Posted: Wed Oct 30, 2019 8:09 am
by tonyp
matthewg wrote: Non-urban buses will take longer - and may be in for a shock - there will be no fuel powered hand-me-downs from the city, they will have to buy custom buses new with engines for those long country routes where the bus may be out of the depot for days. Having to buy new instead of 2nd hand may affect the viability of these operations.
The sort of rural buses you are talking about are coach-type buses for which there is no second-hand source among citybus operations anyway. However country commuter buses are identical or similar to their city counterparts. The Yutong now running in Sydney started its life as an inter-town commuter bus on the south coast with no problems. I see no obstacle to electric buses being used in country commuter service other than the costs involved for the operator in setting up the electricity supply (apparently Nowra Coaches, which fitted a solar installation to its depot, had some difficulty negotiating favourable rates from the electricity supplier.)

It's interesting from Constance's comments that TfNSW has already reached the conclusion from trials that WOL costs for an electric bus are no more than for a diesel. In other words, they may be more expensive to purchase but they are cheaper to run and maintain. That's something that European operations have known for many years but I guess these things have to be "rediscovered" as they filter out around the world.

I maintain my cautionary position on flash or opportunity charging, not only for the additional infrastructure and power supply costs and effects on battery life as Matthew has pointed out, but because of downtime. The benchmark for electric buses is trolleybuses (which the new generation of electric bus proponents like to treat with contempt, unfortunately ignoring the long and valuable experience offered). They have virtually no downtime, even better than a diesel bus in that respect. They are still the preferred choice of 24 hour operations. Below this you have degrees of downtime. Charging overnight is next best if you're not running for 24 hours. Next down the scale is opportunity charging at terminus layovers. This may be OK if the buses are always running on time and there are several minutes available at the layover. If the bus is late and has to recover by shortening the layover time, bang goes your opportunity charge or else the bus stays late.

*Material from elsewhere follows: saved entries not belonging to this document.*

(* ===== verification/GoFlag.v ===== *)
(** * Package flag

    The part of Go's package flag that parses a command line, for boolean, string
    and integer variables, and what a command line says. *)
From S2P Require Export Strconv.

(** ** The parser *)

(** [strconv.ParseBool]. *)
Definition ParseBool (s : string) : option bool :=
  if bool_decide (s ∈ ["1"; "t"; "T"; "TRUE"; "true"; "True"]) then Some true
  else if bool_decide (s ∈ ["0"; "f"; "F"; "FALSE"; "false"; "False"]) then Some false
  else None.

(** A defined flag: its name, whether it is boolean, and its variable. *)
Inductive flag_value (O : Type) :=
| BoolVar (set : bool -> O -> O)
| StringVar (set : string -> O -> O)
| IntVar (set : Z -> O -> O).
Arguments BoolVar {O} set.
Arguments StringVar {O} set.
Arguments IntVar {O} set.
Definition flag_set (O : Type) : Type := list (string * flag_value O).

Fixpoint find_flag {O} (formal : flag_set O) (name : string) : option (flag_value O) :=
  match formal with
  | [] => None
  | (n, v) :: l => if n =s? name then Some v else find_flag l name
  end.

(** What an argument is to the parser. *)
Inductive token :=
| NotAFlag | Terminator | BadSyntax
| Named (name : string) (value : option string).

(** Split at the first equals sign. *)
Fixpoint cut_equals (s : string) : string * option string :=
  match s with
  | EmptyString => (EmptyString, None)
  | String c s' =>
      if Ascii.eqb c "=" then (EmptyString, Some s')
      else let '(name, value) := cut_equals s' in (String c name, value)
  end.

Definition named (name : string) : token :=
  match name with
  | EmptyString => BadSyntax
  | String c _ =>
      if Ascii.eqb c "-" || Ascii.eqb c "=" then BadSyntax
      else let '(name, value) := cut_equals name in Named name value
  end.

Definition token_of (s : string) : token :=
  match s with
  | String c (String d rest as name) =>
      if negb (Ascii.eqb c "-") then NotAFlag
      else if Ascii.eqb d "-" then
        match rest with EmptyString => Terminator | _ => named rest end
      else named name
  | _ => NotAFlag
  end.

(** [flag.Parse] of the command line: the variables and the arguments left, or
    the code the process exits with ([flag.ExitOnError]). *)
Fixpoint flag_Parse {O} (formal : flag_set O) (args : list string) (o : O) : (O * list string) + Z :=
  match args with
  | [] => inl (o, [])
  | s :: args' =>
      match token_of s with
      | NotAFlag => inl (o, args)
      | Terminator => inl (o, args')
      | BadSyntax => inr 2%Z
      | Named name value =>
          match find_flag formal name with
          | None => if (name =s? "help") || (name =s? "h") then inr 0%Z else inr 2%Z
          | Some (BoolVar set) =>
              match ParseBool (default "true" value) with
              | Some b => flag_Parse formal args' (set b o)
              | None => inr 2%Z
              end
          | Some (StringVar set) =>
              match value, args' with
              | Some v, _ => flag_Parse formal args' (set v o)
              | None, v :: args'' => flag_Parse formal args'' (set v o)
              | None, [] => inr 2%Z
              end
          | Some (IntVar set) =>
              let continue v rest :=
                match ParseInt v 0 with
                | inl z => flag_Parse formal rest (set z o)
                | inr _ => inr 2%Z
                end in
              match value, args' with
              | Some v, _ => continue v args'
              | None, v :: args'' => continue v args''
              | None, [] => inr 2%Z
              end
          end
      end
  end.

(** ** What a command line says *)

(** One setting on the command line, as it may be written. *)
Inductive setting :=
| BoolSetting (name : string) (text : option string)
| ValueSetting (name value : string) (joined : bool).

Definition setting_name (s : setting) : string :=
  match s with BoolSetting name _ | ValueSetting name _ _ => name end.

(** With one dash or two; a boolean flag may come without a value, the value of
    another flag may be the next argument. *)
Definition render (two_dashes : bool) (s : setting) : list string :=
  let name := (if two_dashes then "--" else "-") +:+ setting_name s in
  match s with
  | BoolSetting _ None => [name]
  | BoolSetting _ (Some text) => [name +:+ "=" +:+ text]
  | ValueSetting _ value true => [name +:+ "=" +:+ value]
  | ValueSetting _ value false => [name; value]
  end.

(** What it says: [None] for a flag that is not defined or of another type, and
    for a text that is no boolean. *)
Definition apply_setting {O} (formal : flag_set O) (s : setting) (o : O) : option O :=
  match s, find_flag formal (setting_name s) with
  | BoolSetting _ text, Some (BoolVar set) => (fun b => set b o) <$> ParseBool (default "true" text)
  | ValueSetting _ value _, Some (StringVar set) => Some (set value o)
  | ValueSetting _ value _, Some (IntVar set) =>
      match ParseInt value 0 with inl z => Some (set z o) | inr _ => None end
  | _, _ => None
  end.
Fixpoint apply_settings {O} (formal : flag_set O) (l : list (bool * setting)) (o : O) : option O :=
  match l with
  | [] => Some o
  | (_, s) :: l' => apply_setting formal s o ≫= apply_settings formal l'
  end.

(** A name that the parser takes as it is. *)
Definition plain_name (name : string) : bool :=
  match name with
  | EmptyString => false
  | String c _ => negb (Ascii.eqb c "-") && negb (str_in "=" name)
  end.

(** The rest of the command line is no flag. *)
Definition positional (rest : list string) : Prop :=
  match rest with [] => True | s :: _ => token_of s = NotAFlag end.

Lemma cut_plain name : str_in "=" name = false -> cut_equals name = (name, None).
Proof.
  induction name as [|c name IH]; [done|]. cbn [str_in cut_equals]. rewrite orb_false_iff. intros [Hc Hn].
  rewrite Ascii.eqb_sym, Hc, IH by done. done.
Qed.
Lemma cut_joined name value :
  str_in "=" name = false -> cut_equals (name +:+ "=" +:+ value) = (name, Some value).
Proof.
  induction name as [|c name IH]; [done|]. cbn [str_in]. rewrite orb_false_iff. intros [Hc Hn].
  change (String c name +:+ "=" +:+ value) with (String c (name +:+ "=" +:+ value)). cbn [cut_equals].
  rewrite Ascii.eqb_sym, Hc, IH by done. done.
Qed.

Lemma named_plain name s value :
  plain_name name = true -> cut_equals (name +:+ s) = (name, value) -> named (name +:+ s) = Named name value.
Proof.
  destruct name as [|c name]; [done|]. unfold plain_name. cbn [str_in].
  intros [Hc [He _]%negb_true_iff%orb_false_iff]%andb_true_iff Hcut. apply negb_true_iff in Hc.
  rewrite Ascii.eqb_sym in He. unfold named. change (String c name +:+ s) with (String c (name +:+ s)) in *.
  cbn beta iota. by rewrite Hc, He, Hcut.
Qed.

Lemma token_rendered two name s value :
  plain_name name = true -> cut_equals (name +:+ s) = (name, value) ->
  token_of (((if two : bool then "--" else "-") +:+ name) +:+ s) = Named name value.
Proof.
  intros Hn Hcut. pose proof (named_plain _ _ _ Hn Hcut) as H.
  destruct name as [|c name]; [done|]. unfold plain_name in Hn. apply andb_true_iff in Hn as [Hc%negb_true_iff _].
  change (String c name +:+ s) with (String c (name +:+ s)) in *. destruct two.
  - change (("--" +:+ String c name) +:+ s) with (String "-" (String "-" (String c (name +:+ s)))). exact H.
  - change (("-" +:+ String c name) +:+ s) with (String "-" (String c (name +:+ s))).
    unfold token_of. cbn beta iota. rewrite Hc. exact H.
Qed.

Lemma plain_no_equals name : plain_name name = true -> str_in "=" name = false.
Proof. destruct name; [done|]. unfold plain_name. by intros [_ ?%negb_true_iff]%andb_true_iff. Qed.

Lemma token_alone two name :
  plain_name name = true -> token_of ((if two : bool then "--" else "-") +:+ name) = Named name None.
Proof.
  intros Hn. pose proof (token_rendered two name "" None Hn) as Ht. rewrite !str_append_empty_r in Ht.
  by apply Ht, cut_plain, plain_no_equals.
Qed.

Section Rendered.
Context {O : Type} (formal : flag_set O).
Context (Hformal : Forall (fun '(name, _) => plain_name name = true) formal).

Lemma found_plain name v : find_flag formal name = Some v -> plain_name name = true.
Proof.
  induction Hformal as [|[n x] l Hn Hl IH]; simpl; [done|]. destruct (n =s? name) eqn:E; [|exact (IH Hl)].
  bools. by subst.
Qed.

(** The parser reads a rendered command line back. *)
Lemma rendered_parsed l rest o o' :
  apply_settings formal l o = Some o' -> positional rest ->
  flag_Parse formal (concat (map (fun '(two, s) => render two s) l) ++ rest) o = inl (o', rest).
Proof.
  intros Hl Hrest. revert o Hl. induction l as [|[two s] l IH]; intros o Hl.
  { injection Hl as <-. destruct rest as [|s rest]; [done|].
    unfold positional in Hrest. cbn [map concat app flag_Parse]. by rewrite Hrest. }
  cbn [apply_settings] in Hl. destruct (apply_setting formal s o) as [o1|] eqn:Hs; [|done].
  specialize (IH o1 Hl). cbn [map concat]. rewrite <- app_assoc.
  destruct s as [name [text|]|name value [|]]; unfold apply_setting in Hs; cbn [setting_name] in Hs;
    destruct (find_flag formal name) as [[set|set|set]|] eqn:Hf; try done;
    pose proof (found_plain _ _ Hf) as Hn; pose proof (plain_no_equals _ Hn) as Heq; cbn [setting_name render];
    rewrite <- IH; cbn [app flag_Parse].
  - rewrite (token_rendered two name ("=" +:+ text) (Some text)), Hf by (done || by apply cut_joined).
    cbn [default] in *. change (id text) with text in *. by destruct (ParseBool text); simplify_eq/=.
  - rewrite (token_alone two name Hn), Hf. by injection Hs as <-.
  - rewrite (token_rendered two name ("=" +:+ value) (Some value)), Hf by (done || by apply cut_joined).
    by injection Hs as <-.
  - rewrite (token_rendered two name ("=" +:+ value) (Some value)), Hf by (done || by apply cut_joined).
    cbv zeta. destruct (ParseInt value 0); [by injection Hs as <-|done].
  - rewrite (token_alone two name Hn), Hf. by injection Hs as <-.
  - rewrite (token_alone two name Hn), Hf. destruct (ParseInt value 0); [by injection Hs as <-|done].
Qed.
End Rendered.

By far the worst is the flash charge during an en-route stop. You can see the results of that in the yawning stop dwells of the Newcastle tram operation which is one of the worst examples of a technology con job. In the typical dozy Australian bus operation with its front-door loading and long dwells, such opportunity charges may get away with going unnoticed, but in the really busy European operations with all-door loading through multiple doors in frequently 10-15 seconds, opportunity charging en route is a no-goer. All these issues need to be carefully thought through rather than just charging in yelling hallelujah. As Matthew mentions, the optimum position at the moment is that we can probably generally get a 12 metre bus running on a full normal daily roster (not 24 hours) with only overnight recharge. Artics and deckers I still see issues with. That means if Constance wants to overturn the "one size fits all" philosophy and have electric buses, there are still issues to overcome.

Re: Accelerated rollout of new electric buses

Posted: Wed Oct 30, 2019 9:18 am
by matthewg
tonyp wrote: The sort of rural buses you are talking about are coach-type buses for which there is no second-hand source among citybus operations anyway. However country commuter buses are identical or similar to their city counterparts.
I was more thinking of my recent visit to the UK, were short wheelbase London spec 'deckers are wobbling down country lanes dodging the overhanging trees... :-)

(And our habit of blindly copying UK practice.)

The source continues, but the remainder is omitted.